At the Essex Center, we neither dwell on or avoid the topic of spirit beings partnering with us through life. If someone has great conviction that they are not alone and receive much guidance and support from such beings, I would love to hear about it. Alternatively, if someone has decided such thinking is not applicable to them, maybe their discernment is right for them.
However, I do say: any port in the storm of life. If I have positive, effective spirit helpers — welcome!
Entry clarion angel statues,
Historic Glenwood Cemetery,
Washington, DC
I am blessed to have been able to design, build, and maintain a wonderful garden around the perimeter of the area of the apartment building in which I live. As I completed the another section of this garden this spring — the 11th summer working on it — an angel garden emerged in a corner overlooking the entire landscape. I realized that bit-by-bit over these years I have been working toward this understated yet wondrous crowning touch. I do not think this happened by my mind and creativity alone, however.
In fact, this is an example of how I think I had long-term, systematic, subtle but powerful "behind the scenes" angel help (real angels, not just the spirit of a statue!), which I realized only after the fact. Angels think in an arc of action. Time is immaterial to them — what years and segmented thinking and rethinking, and doing and redoing, are to me experienced as multiple — even disconnected — events is, to angels, one event, one flow, one creation.
A few years back, I did have one instance of the sense of a hazy, translucent, large seated winged figure hovering over the middle section of the garden as I worked. I thought the visitor was approving of the work and part of the team protecting me from harm (turning a dump, with all the dangers that implies, into a garden, as one person expressed it to me). And little-by-little — a purchase here, a bit more design experience there, and even events outside the garden when the space adjoining the garden was cleaned up by the apartment complex behind us (which motivated me to revise a whole section of the garden to reflect its improved surroundings) — a new angel garden was the culmination.

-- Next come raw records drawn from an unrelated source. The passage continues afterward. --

(* ===== verification/HelperBlockdevice.v ===== *)
(** * Block device claims

    [src/cmd/provisioner-localpv/app/helper_blockdevice.go]: a volume on a device asks NDM for a
    block device with a claim (BDC), waits until NDM has bound one, reads its path, and deletes
    the claim with its finalizer removed first.  The options are a pointer in the code: the
    functions that assign [bdcName] return the new options. *)

From S2P Require Import Prelude GoStrings KubeApi Maya Cluster VolumeConfig.
Open Scope string_scope. Open Scope list_scope.

(* Source: src/cmd/provisioner-localpv/app/helper_blockdevice.go *)

(* go: 35-39 constants *)
Definition bdcStorageClassAnnotation := "local.openebs.io/blockdeviceclaim".
(* go: 38-38 LocalPVFinalizer *)
Definition LocalPVFinalizer := "local.openebs.io/finalizer".

(** The variable is never assigned: it keeps the zero value. *)
(* go: 41-43 WaitForBDTimeoutCounts *)
Definition WaitForBDTimeoutCounts : nat := 0.

Record HelperBlockDeviceOptions := {
  nodeHostname : string;
  name : string;
  nodeAffinityLabels : gomap string;
  capacity : string;
  bdcName : string;
  volumeMode : string;
  bdSelectors : gomap string }.
#[global] Instance Eta_HelperBlockDeviceOptions : Eta HelperBlockDeviceOptions := fun r =>
  {| nodeHostname := nodeHostname r; name := name r; nodeAffinityLabels := nodeAffinityLabels r;
     capacity := capacity r; bdcName := bdcName r; volumeMode := volumeMode r;
     bdSelectors := bdSelectors r |}.

Definition validate (o : HelperBlockDeviceOptions) : outcome error unit :=
  if String.eqb (name o) "" || String.eqb (nodeHostname o) "" then
    Fail (Errorf "invalid empty name or node hostname" [])
  else Ret tt.

Definition hasBDC (o : HelperBlockDeviceOptions) : bool := negb (String.eqb (bdcName o) "").

Section Claims.
Context {A : ApiTypes} {Y : Maya} {W : Type} {K : Cluster W}.

Definition setBlockDeviceClaimFromPV (pv : PersistentVolume) (o : HelperBlockDeviceOptions) :
    HelperBlockDeviceOptions :=
  match mget (Annotations (pv_Meta pv)) bdcStorageClassAnnotation with
  | Some bdc => o <| bdcName := bdc |>
  | None => o
  end.

Section Methods.
Variable p : Provisioner (W := W).

Definition createBlockDeviceClaim (o : HelperBlockDeviceOptions) :
    Prog (W := W) error HelperBlockDeviceOptions :=
  _ ← lift (validate o);
  let bdcName' := "bdc-" +:+ name o in
  found ← attempt (Bdcs_Get (namespace p) bdcName');
  match found with
  | inl _ => mret (o <| bdcName := bdcName' |>)
  | inr _ =>
    let bdcObjBuilder :=
      bdc_WithBlockVolumeMode (volumeMode o) (bdc_WithFinalizer LocalPVFinalizer
        (bdc_WithCapacity (capacity o) (bdc_WithSelector (nodeAffinityLabels o)
          (bdc_WithName bdcName' (bdc_WithNamespace (namespace p) bdc_NewBuilder))))) in
    let bdcObjBuilder :=
      match bdSelectors o with
      | Some _ => bdc_WithSelector (bdSelectors o) bdcObjBuilder
      | None => bdcObjBuilder
      end in
    bdcObj ← on_err (lift (bdc_Build bdcObjBuilder)) (fun err =>
      throw (Wrapf err "unable to build BDC" []));
    _ ← on_err (Bdcs_Create (namespace p) bdcObj) (fun err =>
      throw (Wrapf err "failed to create BDC{%v}" [AStr bdcName']));
    mret (o <| bdcName := bdcName' |>)
  end.

Definition removeFinalizer (o : HelperBlockDeviceOptions) : Prog (W := W) error unit :=
  bdc ← on_err (Bdcs_Get (namespace p) (bdcName o)) (fun _ =>
    throw (Errorf "unable to get BDC %s for removing finalizer" [AStr (bdcName o)]));
  let bdc := bdc <| bdc_Finalizers ::= fun fs => RemoveString fs LocalPVFinalizer |> in
  Bdcs_Update (namespace p) bdc.

Definition deleteBlockDeviceClaim (o : HelperBlockDeviceOptions) : Prog (W := W) error unit :=
  if negb (hasBDC o) then mret tt
  else
    _ ← on_err (removeFinalizer o) (fun err =>
      throw (Errorf "unable to remove finalizer on BDC %v : %v" [AStr (name o); AErr err]));
    on_err (Bdcs_Delete (namespace p) (bdcName o)) (fun _ =>
      throw (Errorf "unable to delete BDC %v associated with PV:%v"
        [AStr (bdcName o); AStr (name o)])).

(** The polling loop; the result is the name of the device, or the empty name at the end. *)
(* go: 172-192 getBlockDevicePath *)
Fixpoint wait_for_device (o : HelperBlockDeviceOptions) (n : nat) : Prog (W := W) error string :=
  match n with
  | 0 => mret ""
  | S n =>
    bdc ← on_err (Bdcs_Get (namespace p) (bdcName o)) (fun err =>
      throw (Errorf "unable to get BDC %v associated with PV:%v %v"
        [AStr (bdcName o); AStr (name o); AErr err]));
    let bdName := bdc_BlockDeviceName bdc in
    if String.eqb bdName "" then
      _ ← sleep 5; wait_for_device o n
    else mret bdName
  end.

(** [links[0]]: out of range on an empty list. *)
(* go: 219-224 getBlockDevicePath *)
Definition first_link (d : DevLink) : outcome error string :=
  match dl_Links d with l :: _ => Ret l | [] => Panic end.

(** The path of a device: its first link, overridden by each link of kind [by-id] in turn. *)
(* go: 216-227 getBlockDevicePath *)
Definition device_path (bd : BlockDevice) : outcome error string :=
  match bd_DevLinks bd with
  | [] => Ret (bd_Path bd)
  | d :: _ =>
    blkPath ← first_link d;
    foldl (fun acc v => blkPath ← acc;
      if String.eqb (dl_Kind v) "by-id" then first_link v else Ret blkPath)
      (Ret blkPath) (bd_DevLinks bd)
  end.

(** The result also has the options, in which the name of the claim is set. *)
Definition getBlockDevicePath (waitCounts : nat) (o : HelperBlockDeviceOptions) :
    Prog (W := W) error (string * string * HelperBlockDeviceOptions) :=
  o ← (if negb (hasBDC o) then createBlockDeviceClaim o else mret o);
  bdName ← wait_for_device o waitCounts;
  if String.eqb bdName "" then
    let err := Errorf "unable to find BD for BDC:%v associated with PV:%v and try to delete BDC"
      [AStr (bdcName o); AStr (name o)] in
    _ ← deleteBlockDeviceClaim o;
    throw err
  else
    bd ← on_err (Bds_Get (namespace p) bdName) (fun _ =>
      throw (Errorf "unable to find BD:%v for BDC:%v associated with PV:%v"
        [AStr bdName; AStr (bdcName o); AStr (name o)]));
    blkPath ← lift (device_path bd);
    mret (bd_Mountpoint bd, blkPath, o).

End Methods.
End Claims.
Lemma workers_do_not_meet_witness :
  exists lives, calls_about "openebs" "init-pvc-1"
      (in_turns (worker_calls demo_options) (worker_calls other_options)) = concat lives /\
    Forall (pod_life "openebs" "init-pvc-1") lives.
Proof.
  apply (workers_do_not_meet [(["pvc-1"], worker_calls demo_options);
    (["pvc-2"], worker_calls other_options)]).
  - constructor; [exact (demo_worker demo_options)|].
    constructor; [exact (demo_worker other_options)|constructor].
  - intros [|[|i]] [|[|j]] wi wj vol Hi Hj Hv Hv'; try reflexivity; try discriminate Hi;
      try discriminate Hj; injection Hi as <-; injection Hj as <-;
      apply list_elem_of_singleton in Hv; apply list_elem_of_singleton in Hv'; congruence.
  - apply interleaved_in_turns.
  - apply names_kept_true. vm_compute. reflexivity.
Defined.

(** On the cluster whose pods need three seconds. *)
Definition slow_provisioner : VolumeConfig.Provisioner (W := gmap string nat) :=
  {| namespace := "openebs"; helperImage := "openebs/linux-utils:latest";
     defaultConfig := [config_entry KeyPVBasePath "/var/openebs/local"];
     getVolumeConfig := GetVolumeConfig (K := slow)
       [config_entry KeyPVBasePath "/var/openebs/local"] |}.

Definition slow_entries : list Maya.Config :=
  match merged_config (mget_str (Annotations (sc_Meta demo_class)) CASConfigKey)
    (defaultConfig slow_provisioner) with Ret cs => cs | _ => [] end.

Lemma slow_in_order :
  in_order slow_provisioner demo_options demo_node slow_entries "/mnt/data/pvc-1".
Proof.
  split.
  - apply check_claim_Ret. vm_compute. reflexivity.
  - exists "Filesystem". split; [reflexivity|discriminate].
  - exists demo_class, "Delete". split; reflexivity.
  - discriminate.
  - discriminate.
  - right. vm_compute. reflexivity.
  - vm_compute. discriminate.
  - intros fmt args. vm_compute. reflexivity.
  - exists k8sNodeLabelKeyHostname. split; [by left|vm_compute; discriminate].
  - intros key Hkey Hon. exfalso. unfold entry_on in Hon.
    apply elem_of_cons in Hkey as [->|Hkey]; [by vm_compute in Hon|].
    apply list_elem_of_singleton in Hkey as ->. by vm_compute in Hon.
  - discriminate.
  - discriminate.
Qed.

Another angel experience, in my opinion, occurred a few years ago when my car engine, without any warning, suddenly simply stopped working — in high speed rush hour traffic on a four-lane highway in a section with no shoulders. Fortunately, I was in the right lane just before an exit near a school I had worked at. I steered the now-powerless, slowing car toward the exit ramp, which had just enough slight downhill design that I could coast to a stop and land out of the way at the bottom, safely. On the one hand, the bad news was bad: my car really had died for good. On the other hand, the very good news was that I did not roll to a stop in the middle of the highway, risking my life or that of other drivers, or causing a miles-long traffic back-up.
This was an example of how angels cannot completely eliminate disaster, but can mitigate it in vital ways. The story of Sleeping Beauty illustrates this (ignoring the stereotyping artifacts for this moment!): the ninth arriving ("bad") witch was furious that she had not been invited to the royal family event, and cast a spell of death upon the human attendees. The invited tenth ("good") witch arrived late and could not undo that spell entirely, but was able to change it to a long and deep sleep (leading to the "happy" ending...).
Some people may not see the hand of angels in either of these experiences, but I — and many others — do, and at Essex Center we will be free to talk about and celebrate this dimension of life, not as a religion, but as learning for life on earth.